Microsoft Launches Three Pronged Attack Against Competitors

Wednesday, April 18, 2012


 Microsoft
In the wake of recent competitive slips against Apple on tablets and smart phones, and Google on search and cloud computing, Microsoft is re-inventing itself with the upcoming launch of Windows 8. Already the new operating system is being hailed as innovative, and with a strategy of crossing over the platform from the desktop/notebook computer to the Windows phone, to the XBox console, Microsoft is potentially poised to reassume a dominant market position.
In order to compete with Google, Apple and others in the future, Microsoft  has formed a three-pronged attack strategy based around, Windows, Windows Phone and Xbox. Also featured are Bing and SkyDrive, but Microsoft is nothing if not patient, and it thinks its trio of core consumer products will blend together in the next few years to form a major new ecosystem.

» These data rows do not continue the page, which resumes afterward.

(** The correctly rounded value of a positive quantity [V] (in units of
    [2^-2200]). *)
Definition Rz (V : Z) : Z :=
  let t := Z.max (Zdigits2 V - 53) 1126 in
  rne V t * 2 ^ t.

(** The exponent of the square root of [m * 2^e]. *)
Definition sqrt_exp (m e : Z) : Z := (Zdigits2 m + e + 1) / 2 - 53.

(** [R] is the integer nearest to the square root of [n]. *)
Definition nearest_sqrt (n R : Z) : Prop := R * R - R + 1 <= n <= R * R + R.

(** A double whose magnitude is at most 1. *)
Definition abs_le_one (r : double) : Prop :=
  match r with
  | S754_zero _ => True
  | S754_finite _ m e => e < -52 \/ (e = -52 /\ Zpos m <= 2 ^ 52)
  | _ => False
  end.

(** ** The literals

    The bit patterns of the literals, as the hardware stores them:
    [1e-10] is [0x3DDB7CDFD9D7BDBB], the largest finite double is
    [(2^53 - 1) * 2^971]. *)

Example literal_bits :
  epsilon = S754_finite false 7737125245533627 (-86) /\
  one = S754_finite false 4503599627370496 (-52) /\
  DBL_MAX = S754_finite false 9007199254740991 971 /\
  decimal 50000001 10000000 = S754_finite false 5629499646803111 (-50) /\
  decimal 8 100000000000 = S754_finite false 6189700196426901 (-86) /\
  of_Z (10 ^ 308) = S754_finite false 5010420900022432 971.
Proof. vm_compute. repeat split; reflexivity. Qed.

(** ** Signs, subtraction and comparison *)

Lemma binary_round_aux_opp p em s m e l :
  binary_round_aux p em (negb s) m e l = SFopp (binary_round_aux p em s m e l).
Proof.
  unfold binary_round_aux.
  destruct (shr_fexp p em m e l) as [mrs' e'].
  destruct (shr_fexp p em _ e' loc_Exact) as [mrs'' e''].
  destruct (shr_m mrs''); simpl; try reflexivity.
  destruct (e'' <=? em - p); reflexivity.
Qed.

Lemma binary_round_opp p em s m e :
  binary_round p em (negb s) m e = SFopp (binary_round p em s m e).
Proof.
  unfold binary_round.
  destruct (shl_align m e _) as [mz ez].
  apply binary_round_aux_opp.
Qed.

Lemma binary_normalize_opp p em m e :
  m <> 0 ->
  binary_normalize p em (- m) e false = SFopp (binary_normalize p em m e false).
Proof.
  destruct m as [|q|q]; intros H; [congruence| |]; simpl.
  - apply (binary_round_opp p em false).
  - rewrite <- (binary_round_opp p em true). reflexivity.
Qed.

(** Swapping the operands of a subtraction negates the result, except
    that [a - a] is [+0] both ways. *)
Lemma dsub_swap a b :
  dsub a b = SFopp (dsub b a) \/
  (dsub a b = S754_zero false /\ dsub b a = S754_zero false).
Proof.
  unfold dsub.
  destruct a as [sa|sa| |sa ma ea], b as [sb|sb| |sb mb eb]; simpl;
    try (destruct sa, sb; simpl; auto; fail);
    try (destruct sa; simpl; auto; fail);
    try (destruct sb; simpl; auto; fail); auto.
  rewrite (Z.min_comm eb ea).
    set (X := cond_Zopp sa _). set (Y := cond_Zopp sb _).
  destruct (Z.eq_dec (X - Y) 0) as [E|E].
    + right. replace (Y - X) with 0 by lia. rewrite E. auto.
    + left. replace (X - Y) with (- (Y - X)) by lia.
      apply binary_normalize_opp. lia.
Qed.

Lemma dmul_opp_opp a : dmul (SFopp a) (SFopp a) = dmul a a.
Proof. destruct a as [s|s| |s m e]; simpl; try reflexivity; destruct s; reflexivity. Qed.

Lemma fabs_opp a : fabs (SFopp a) = fabs a.
Proof. destruct a; reflexivity. Qed.

Lemma dsub_swap_sq a b :
  dmul (dsub a b) (dsub a b) = dmul (dsub b a) (dsub b a).
Proof.
  destruct (dsub_swap a b) as [H|[H1 H2]].
  - rewrite H. apply dmul_opp_opp.
  - rewrite H1, H2. reflexivity.
Qed.

Lemma dsub_swap_abs a b : fabs (dsub a b) = fabs (dsub b a).
Proof.
  destruct (dsub_swap a b) as [H|[H1 H2]].
  - rewrite H. apply fabs_opp.
  - rewrite H1, H2. reflexivity.
Qed.

Lemma norm_sub_swap P Q : norm (point_sub P Q) = norm (point_sub Q P).
Proof.
  unfold norm, dot, point_sub; simpl.
  rewrite (dsub_swap_sq (x P) (x Q)), (dsub_swap_sq (y P) (y Q)). reflexivity.
Qed.

Lemma point_eq_sym P Q : point_eq P Q = point_eq Q P.
Proof. unfold point_eq. rewrite norm_sub_swap. reflexivity. Qed.

Lemma dsub_diag a : is_finite a = true -> dsub a a = S754_zero false.
Proof.
  destruct a as [s|s| |s m e]; simpl; try discriminate; intros _.
  - destruct s; reflexivity.
  - unfold dsub; simpl. rewrite Z.sub_diag. reflexivity.
Qed.

Lemma point_eq_refl P :
  is_finite (x P) = true -> is_finite (y P) = true -> point_eq P P = true.
Proof.
  intros Hx Hy. unfold point_eq, norm, dot, point_sub; simpl.
  rewrite (dsub_diag _ Hx), (dsub_diag _ Hy). vm_compute. reflexivity.
Qed.

Lemma SFcompare_antisym a b c :
  SFcompare a b = Some c -> SFcompare b a = Some (CompOpp c).
Proof.
  destruct a as [sa|sa| |sa ma ea], b as [sb|sb| |sb mb eb]; simpl;
    try discriminate;
    try (intros H; injection H as <-; try destruct sa; try destruct sb; reflexivity).
  intros H; injection H as <-.
  destruct sa, sb; try reflexivity;
    rewrite (Z.compare_antisym ea eb);
    destruct (ea ?= eb); simpl; try reflexivity;
    replace (Pos.compare_cont Eq mb ma) with (CompOpp (Pos.compare_cont Eq ma mb))
      by (rewrite Pos.compare_cont_antisym; reflexivity);
    try rewrite CompOpp_involutive; reflexivity.
Qed.

Lemma SFcompare_none a b :
  SFcompare a b = None -> a = S754_nan \/ b = S754_nan.
Proof.
  destruct a as [sa|sa| |sa ma ea], b as [sb|sb| |sb mb eb]; simpl; auto; discriminate.
Qed.

(** Doubles that compare equal have a difference that is [+0], [-0] or NaN. *)
Lemma SFcompare_eq_dsub a b :
  SFcompare a b = Some Eq ->
  fabs (dsub a b) = S754_zero false \/ dsub a b = S754_nan.
Proof.
  destruct a as [sa|sa| |sa ma ea], b as [sb|sb| |sb mb eb];
    try (simpl; discriminate);
    try (destruct sa, sb; simpl; auto; discriminate);
    try (destruct sa; simpl; auto; discriminate);
    try (destruct sb; simpl; auto; discriminate).
  simpl SFcompare. intros H. assert (sa = sb /\ ea = eb /\ ma = mb) as (-> & -> & ->).
  { destruct sa, sb; try discriminate;
      destruct (ea ?= eb) eqn:E; try discriminate;
      apply Z.compare_eq in E;
      destruct (Pos.compare_cont Eq ma mb) eqn:F; try discriminate;
      apply Pos.compare_eq in F; auto. }
  left. rewrite (dsub_diag (S754_finite sb mb eb)); reflexivity.
Qed.

Lemma ddiv_nan_r a : ddiv a S754_nan = S754_nan.
Proof. destruct a; reflexivity. Qed.

Lemma norm_nan_x P : x P = S754_nan -> norm P = S754_nan.
Proof. unfold norm, dot. intros ->. reflexivity. Qed.

Lemma dsub_nan_l b : dsub S754_nan b = S754_nan.
Proof. reflexivity. Qed.
Lemma dsub_nan_r a : dsub a S754_nan = S754_nan.
Proof. destruct a; reflexivity. Qed.
(** * ShaggyDog: the breed extractor and the three-stage transformation chain

    A shallow embedding of [generate_transformation.py] (and of the
    stand-alone [analyze_dog_breed.py]) together with the properties of the
    pipeline that the specification states, followed by the views of
    [app.py] that call the pipeline, serve its files and manage accounts.

    Python values are modelled as follows.
    - [str] is a list of Unicode code points ([N]); literals are written
      [lit "..."].
    - [bytes] is a list of [N] below 256.
    - An exception is a class name and the text [str(e)] gives; only
      subclasses of [Exception] are modelled, so [except Exception] catches
      every [exn].
    - A function that may raise returns a [result]; a function that also
      touches the file system or the remote endpoint runs in the monad [M]
      over an explicit [world].
    - The file system is POSIX as Linux resolves paths, without symbolic
      links, permissions or limits on lengths and space; a path is text the
      file-system encoding accepts.
    - [print] only writes to standard output and is left out. *)

From Stdlib Require Import NArith ZArith List String Ascii Bool Lia.
From stdpp Require Import base decidable option list gmap.

Local Open Scope N_scope.
Local Open Scope list_scope.

(** ** Strings, values, exceptions *)

Abbreviation str := (list N).
Abbreviation bytes := (list N).

Definition lit (s : string) : str :=
  List.map N_of_ascii (list_ascii_of_string s).

(** What an attribute or a variable may hold in the parts of the program
    modelled here: [None] or a [str]. *)
Inductive pyval :=
| PyNone
| PyStr (s : str).

Inductive exn :=
| PyExc (cls : string) (msg : str).
(** * Smart-Retail-Analytics-Pipeline: normalisation and federation

  A shallow embedding of [normalisation.py] and [federation.py], and of the
  rankings that [main.py] writes into the summary report.

  Conventions used throughout:
  - a pandas cell that is NaN / NaT / None is the constructor [NA] (or
    [None] in typed rows);
  - in [Normalisation] and [Federation] a floating-point number is
    modelled by an exact rational ([Q]), compared with [==], so that sums
    and means there are the exact ones; what these modules establish about
    which cells are filled, joined or grouped does not depend on it, and
    the statements that rest on the value of a sum or a mean say so.
    [Binary64] recomputes sums and means in IEEE 754 binary64, as pandas
    does, where rounding decides;
  - [Federation] gives every [date] column one type; [Interpreter] runs the
    same stages on a store of tables, tracks the type of each [date] column
    (calendar dates or [datetime64]) and raises what pandas raises when a
    merge meets both;
  - temporal values (timestamps and calendar dates) are instants counted in
    seconds ([Z]); a calendar date is the instant of its midnight;
  - a Python [str] is its UTF-8 byte string. *)

From Stdlib Require Import Floats.
From Stdlib Require Import List String Ascii Bool ZArith QArith Qfield Lia Permutation.
From Stdlib Require Import Sorted Qabs.
Import ListNotations.

Local Open Scope Z_scope.

(** ** Rational helpers shared by both modules *)

(** The exact sum of a list of values.  A pandas sum of the same values is
    this number rounded, by an amount that depends on the order of the
    additions ([Binary64.fsum]). *)
Definition Qsum (l : list Q) : Q := fold_right Qplus 0%Q l.

Definition Qlen {A : Type} (l : list A) : Q := inject_Z (Z.of_nat (List.length l)).

(** The exact mean of the already extracted non-missing values: no value
  on an empty selection, where [Series.mean()] with [skipna=True] gives
  NaN.  [Series.mean()] itself returns this number rounded
  ([Binary64.mean]). *)
Definition mean_of (xs : list Q) : option Q :=
match xs with
| [] => None
| _ :: _ => Some (Qsum xs / Qlen xs)%Q
end.

(** Equality of two possibly missing numbers, up to [==]. *)
Definition oQeq (a b : option Q) : Prop :=
match a, b with
| Some x, Some y => (x == y)%Q
| None, None => True
| _, _ => False
end.

(** Insertion sort, used for medians, group keys and [sort_values]. *)
Section Sorting.
Context {A : Type} (leb : A -> A -> bool).

Fixpoint insert_sorted (x : A) (l : list A) : list A :=
  match l with
  | [] => [x]
  | y :: l' => if leb x y then x :: l else y :: insert_sorted x l'
  end.

Fixpoint isort (l : list A) : list A :=
  match l with
  | [] => []
  | x :: l' => insert_sorted x (isort l')
  end.
End Sorting.

(** ** normalisation.py *)

Module Normalisation.

Inductive cell : Type :=
| Str (s : string)
| Num (q : Q)
| NA.

Inductive dtype : Type := DNumber | DObject.

Record Series : Type := mkSeries { s_dtype : dtype; s_values : list cell }.

(** A DataFrame, column by column, in column order. *)
Definition DataFrame : Type := list (string * Series).

Definition dtype_eqb (a b : dtype) : bool :=
  match a, b with
  | DNumber, DNumber | DObject, DObject => true
  | _, _ => false
  end.

Definition isnull (c : cell) : bool :=
  match c with NA => true | _ => false end.

(** [df[col]] and [df[col] = s] *)
Fixpoint get_col (col : string) (df : DataFrame) : option Series :=
  match df with
  | [] => None
  | (n, s) :: df' => if String.eqb col n then Some s else get_col col df'
  end.

Fixpoint set_col (col : string) (v : Series) (df : DataFrame) : DataFrame :=
  match df with
  | [] => [(col, v)]
  | (n, s) :: df' =>
      if String.eqb col n then (n, v) :: df' else (n, s) :: set_col col v df'
  end.

(** *** Text handling *)

Definition byte (n : nat) : ascii := ascii_of_nat n.

Fixpoint contains_char (a : ascii) (s : string) : bool :=
  match s with
  | EmptyString => false
  | String b s' => Ascii.eqb a b || contains_char a s'
  end.

(** ['$' in str(x)]: the text of a number or of a missing value never
    holds a dollar sign. *)
Definition dollar_in_str (c : cell) : bool :=
  match c with
  | Str s => contains_char "$"%char s
  | Num _ | NA => false
  end.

According to CNN Money, here's the big vision: Whether you're using your TV, PC, tablet, phone, or almost any other device that comes along, you'll be able to accomplish all the same tasks through all the same platform. The form factor will change, but the core experience won't.

"People are starting to see the same look-and-feel across the three screens and the cloud," says Craig Beilinson, director of Microsoft's consumer marketing. "This is all going to get pretty blurry."

Such a vision is shared by Google and Apple but their implementations are fundamentally different.

The linchpin of Microsoft's plan is Windows 8, which is set to launch this fall. The new operating system features touchscreen integration and the interactive tile-based "Metro" user interface, which debuted in late 2010 for Windows Phone 7 and made its way to Xbox last summer.  Windows 8 is also geared for touchscreen, and Kinect-gesture interfaces, which will extend across the Microsoft software portfolio as well.  That lets Windows run with high performance on many new devices, including tablets, table tops, large multi-touch displays and convertible notebooks.

Microsoft is also baking cloud-based services like Windows Live, SkyDrive and Bing into all of its consumer products. Sign in on any device and you'll have access to all of your content, apps, preferences and search history.

Apple and Google's device ecosystems are more fragmented.

For example, it's hard to build iPad apps on an actual iPad. To run Apple's Xcode developer software, you need a Mac.

Google's model focuses on the Web as the single platform of the future. It's a device-agnostic approach, but it requires constant connectivity. Once you go offline, your connection to Google's computing platform vanishes.

Right now, both are thrashing Microsoft in key markets. Microsoft has watched Apple race past it in media and tablets. Google captured search and the cloud, and both companies overtook Microsoft in smartphones. Meanwhile, sales of the PC, Microsoft's core competancy have stalled.

Microsoft-turned-Google-turned-Microsoft engineer James Whittaker explained that phenomenon in a recent blog post about why he left his job as a head engineer on social network Google+ to return to Redmond.

Facing an existential crisis, Microsoft is making radical changes. Windows and Office "have clearly undergone some sort of genetic re-engineering," he says.

In a lightly veiled swipe at Google, he added: "Most big competitors don't want the disruption. When you make your money on the status quo, you are incented to move slow or not at all."

It is increasingly clear to everyone, including Microsoft that the world of computing is morphing into a new paradigm.  Your office desktop will probably still have a monitor, a mouse and a keyboard, but those are just accessories. As mobile devices get better and faster, they're taking over more of our computing tasks.

Soon, a smartphone -- or a tablet -- will likely be your central device. Plug it into your desktop dock in the morning, then take it with you at night, and you'll have have an extremely portable, all-in-one computer.  The ASUS Padphone is an early example of this implementation.

That's the world for which Microsoft is building Windows 8. It can run everything from a touchscreen app like Angry Birds to resource-intensive software such as 3D games and video conferencing tools. That sounds simple, but it's an all-in-one approach Microsoft's rivals have chosen not to pursue.

There's signs Microsoft has finally learned from its previous catastrophes. Its "consumer preview" version of Windows 8 is drawing cautiously optimistic reviews.

Cnet reviewer Seth Rosenblatt calls it "the most ambitious operating system ever," with a "speed and responsiveness" that Windows has never had before. Gizmodo deemed it a "daring" and "brilliant," while The Telegraph says it's Microsoft's "most radical release in a generation."